#### WORK INSTRUCTIONS
First find the line with "else Ret (Err e)" in the entries below, then set down exactly every line through the line with "if healthy then", that line included.

-- INFORMATION PROVIDED follows --

(* ===== verification/VolumeHeal.v ===== *)
(** * internal/controller/volume_heal.go: healing unhealthy replicas *)
From S2P Require Import Prelude GoStrings K8s ApiTypes Names WireTypes Client MemStore Status VolumeNodes.

(** ** healingBackoff *)
Definition maxAttempts : Z := 5.

(** [for i := 0; i < attempts; i++ { base *= 2 }] on a 64-bit Duration. *)
Fixpoint double (n : nat) (base : Z) : Z :=
  match n with 0 => base | S n' => double n' (wrap64 (base * 2)) end.

Definition healingBackoff (attempts : Z) : Z * bool :=
  if (attempts >=? maxAttempts)%Z then (0%Z, true)
  else (double (Z.to_nat attempts) (30 * Second)%Z, false).

(** ** Lookups *)
Definition modeLabel := "kdfs.krea.to/mode".
Definition replicaPods : gmap string string := {[ modeLabel := "replica" ]}.

Definition getReplicaPodByName (namespace replicaName : string) : M (option Pod) :=
  r ← kList KPod (Some namespace) replicaPods;
  match r with
  | Err _ => Ret None
  | Ok pods =>
      Ret (list_find (λ p : Pod, om_Name (pod_meta p) = replicaName +:+ "-pod" ∧
                         pst_PodIP (pod_status p) ≠ "") pods ≫= λ ip, Some ip.2)
  end.

Definition zeroHealth : ReplicaHealth := mkHealth "" "" "" 0 None.
Definition findExistingHealth (healths : list ReplicaHealth) (name : string)
    : ReplicaHealth :=
  match list_find (λ h, rh_Name h = name) healths with
  | Some (_, h) => h
  | None => zeroHealth
  end.

Definition removeAttachment (attachments : list ReplicaAttachment) (index : nat)
    : list ReplicaAttachment :=
  take index attachments ++ drop (S index) attachments.

(** [removeAttachment] shifts the tail of the shared backing array one slot to
    the left, so a pointer into slot [index] taken before now reads its
    successor; the last slot keeps its content.  (The answer to the update is
    then decoded into the same slots; the server echoes what it was sent.) *)
Definition slot_after_remove (attachments : list ReplicaAttachment) (index : nat)
    (ra : ReplicaAttachment) : ReplicaAttachment :=
  default ra (attachments !! S index).

Definition set_health_Phase (p : string) (h : ReplicaHealth) : ReplicaHealth :=
  mkHealth (rh_Name h) (rh_NodeID h) p (rh_RestartAttempts h) (rh_LastHealTime h).
Definition count_restart (now : Time) (h : ReplicaHealth) : ReplicaHealth :=
  mkHealth (rh_Name h) (rh_NodeID h) "Pending" (wrap64 (rh_RestartAttempts h + 1))
    (Some now).

(** ** First pass: the health of every attachment

    The health entry and whether it counts as healthy. *)
Definition assess_one (volume : Volume) (ra : ReplicaAttachment)
    : M (result (ReplicaHealth * bool)) :=
  let existing := findExistingHealth (vst_ReplicaHealth (vol_status volume)) (ra_Name ra) in
  let health := mkHealth (ra_Name ra) (ra_NodeID ra) "Unknown"
                  (rh_RestartAttempts existing) (rh_LastHealTime existing) in
  r ← kGet KReplica (mkName (vol_Namespace volume) (ra_Name ra));
  match r with
  | Err e =>
      if IsNotFound e then Ret (Ok (set_health_Phase "Missing" health, false))
      else Ret (Err e)
  | Ok replica =>
      let phase := rst_Phase (rep_status replica) in
      if bool_decide (phase = "Running") then
        pod ← getReplicaPodByName (vol_Namespace volume) (ra_Name ra);
        let healthy :=
          match pod with
          | Some p => bool_decide (pst_Phase (pod_status p) = PodRunning) &&
                      bool_decide (rst_NQN (rep_status replica) ≠ "")
          | None => false
          end in
        if healthy then Ret (Ok (set_health_Phase phase health, true))
        else Ret (Ok (set_health_Phase "Pending" health, false))
      else Ret (Ok (set_health_Phase phase health, false))
  end.

Fixpoint assess (volume : Volume) (ras : list ReplicaAttachment)
    (newHealth : list ReplicaHealth) (healthyCount : Z)
    : M (result (list ReplicaHealth * Z)) :=
  match ras with
  | [] => Ret (Ok (newHealth, healthyCount))
  | ra :: ras' =>
      hb ←? assess_one volume ra;
      assess volume ras' (newHealth ++ [hb.1])
        (if hb.2 : bool then healthyCount + 1 else healthyCount)%Z
  end.

(** ** Second pass: the first attachment that can be acted upon *)
Definition maxDuration : Z := max_int64.  (* time.Duration(1<<63 - 1) *)

(** A healing result: (healed, requeueAfter). *)
Definition Healed : Type := bool * Z.

(** Publish the volume status with the healing condition and return. *)
Definition heal_return (volume : Volume) (status : string) (reason msg : string)
    (res : Healed) : M (result Healed) :=
  conds ← set (vst_Conditions (vol_status volume)) VolumeConditionReplicasHealing
            status reason msg;
  r ← kStatusUpdate KVolume (vol_set_Conditions conds volume);
  match r with
  | Ok _ => Ret (Ok res)
  | Err e => Ret (Err e)
  end.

-- INFORMATION PROVIDED concluded --

#### FINAL ANSWER
      else Ret (Err e)
  | Ok replica =>
      let phase := rst_Phase (rep_status replica) in
      if bool_decide (phase = "Running") then
        pod ← getReplicaPodByName (vol_Namespace volume) (ra_Name ra);
        let healthy :=
          match pod with
          | Some p => bool_decide (pst_Phase (pod_status p) = PodRunning) &&
                      bool_decide (rst_NQN (rep_status replica) ≠ "")
          | None => false
          end in
        if healthy then Ret (Ok (set_health_Phase phase health, true))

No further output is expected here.